For all of those reasons, I’d urge anyone with an interest in speculative fiction and bold writing in games to play Cradle immediately. Right now. Go on. Or do you want to hear about what I didn’t like before you step onto the steppe? No spoilers ahead but I am going to speak about aspects of the ending that you might want to avoid if you’re already intrigued and happy to go in cold. Skip the next three paragraphs and come back for the conclusion.

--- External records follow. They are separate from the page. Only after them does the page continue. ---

(* ===== verification/GoErrors.v ===== *)
(** * Functions that return an error

    A Go function with results [(T, error)] returns [Ok] of the value or [Err]
    of the error; the bind of the monad is [if err != nil { return err }]. *)

From stdpp Require Import prelude.

Inductive result (E A : Type) := Ok (a : A) | Err (e : E).
Arguments Ok {E A} _.
Arguments Err {E A} _.

#[global] Instance result_eq_dec {E A} `{EqDecision E, EqDecision A} : EqDecision (result E A).
Proof. solve_decision. Defined.

#[global] Instance result_ret {E} : MRet (result E) := λ A a, Ok a.
#[global] Instance result_bind {E} : MBind (result E) := λ A B f r, match r with Ok a => f a | Err e => Err e end.
#[global] Instance result_fmap {E} : FMap (result E) := λ A B f r, match r with Ok a => Ok (f a) | Err e => Err e end.

(** A library call whose failure becomes the error [e]. *)
Definition or_error {E A} (e : E) (o : option A) : result E A := match o with Some a => Ok a | None => Err e end.

(** [if !cond { return e }] *)
Definition check {E} (cond : bool) (e : E) : result E () := if cond then Ok () else Err e.

Definition is_ok {E A} (r : result E A) : bool := match r with Ok _ => true | Err _ => false end.

Lemma bind_Ok {E A B} (r : result E A) (f : A → result E B) b : (r ≫= f) = Ok b ↔ ∃ a, r = Ok a ∧ f a = Ok b.
Proof. destruct r; simpl; naive_solver. Qed.

Lemma or_error_Ok {E A} (e : E) (o : option A) a : or_error e o = Ok a ↔ o = Some a.
Proof. destruct o; simpl; naive_solver. Qed.

Lemma check_Ok {E} cond (e : E) u : check cond e = Ok u ↔ cond = true.
Proof. destruct cond, u; simpl; naive_solver. Qed.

I’ve spent a lot of time considering Cradle’s story and reading about the thoughts of other people who have seen it through to the end. It’s abrupt, that ending, and it didn’t work for me at all. Sometimes a poor ending retroactively harms an entire piece of work but that wasn’t the case with Cradle. Instead, the closure (and lack of it) made me realise that I’d enjoyed the world rather than the story. Whatever I feel about the end of the story, I’m still hugely impressed by that world.

 

The entire game rather cleverly tricked me into thinking I cared about the characters I was spending time with (and as) but the attempt to wrap up their experiences neatly, with a bow on top, demonstrated just how little of the storytelling was about what was happening in and around the yurt. A conclusion to the interesting elements of the story couldn’t possibly work because Cradle’s strengths are in its world-building, which is disguised as a personal tale. The finale does feel rushed, which may be due to a lack of resources, but my lack of attachment to the events of the ending relates to the sudden focus on the specific rather than the global. I am fascinated by the world but I don’t particularly care about the way in which the player character fits into it.

And yet, the world of Cradle is one of the most startling inventions.While the methods by which the details of that world are communicated are often simplistic, it’s impossible to overstate how exciting it is to confront a vision of the future that is so carefully constructed, and so full of terrors that have become accepted parts of the scenery. Just as the internet has brought images and conversations that would previously have been impossibly off-limits into the palms and pockets of children, Cradle presents a world in which people accept the most troubling of actions as part of ordinary life.

It’s a wholly believable capsule from a future that is eerily possible. Even more impressive is that there is no reliance on physical violence and enslavement to explain the weird horrors of Cradle’s transhumanism. It’s violence is psychological and cultural, and far more effective than the ugliness that the Robot Lady imagery might lead you to expect.Cradle’s cruelties are not so obvious and, as social and technological progression shows, those cruelties are often caused by a desire for improvement.Smart, and very subtle piece of work, Cradle is a wonderful work of science fiction that doesn’t quite fit inside the space Flying Cafe have designed for it.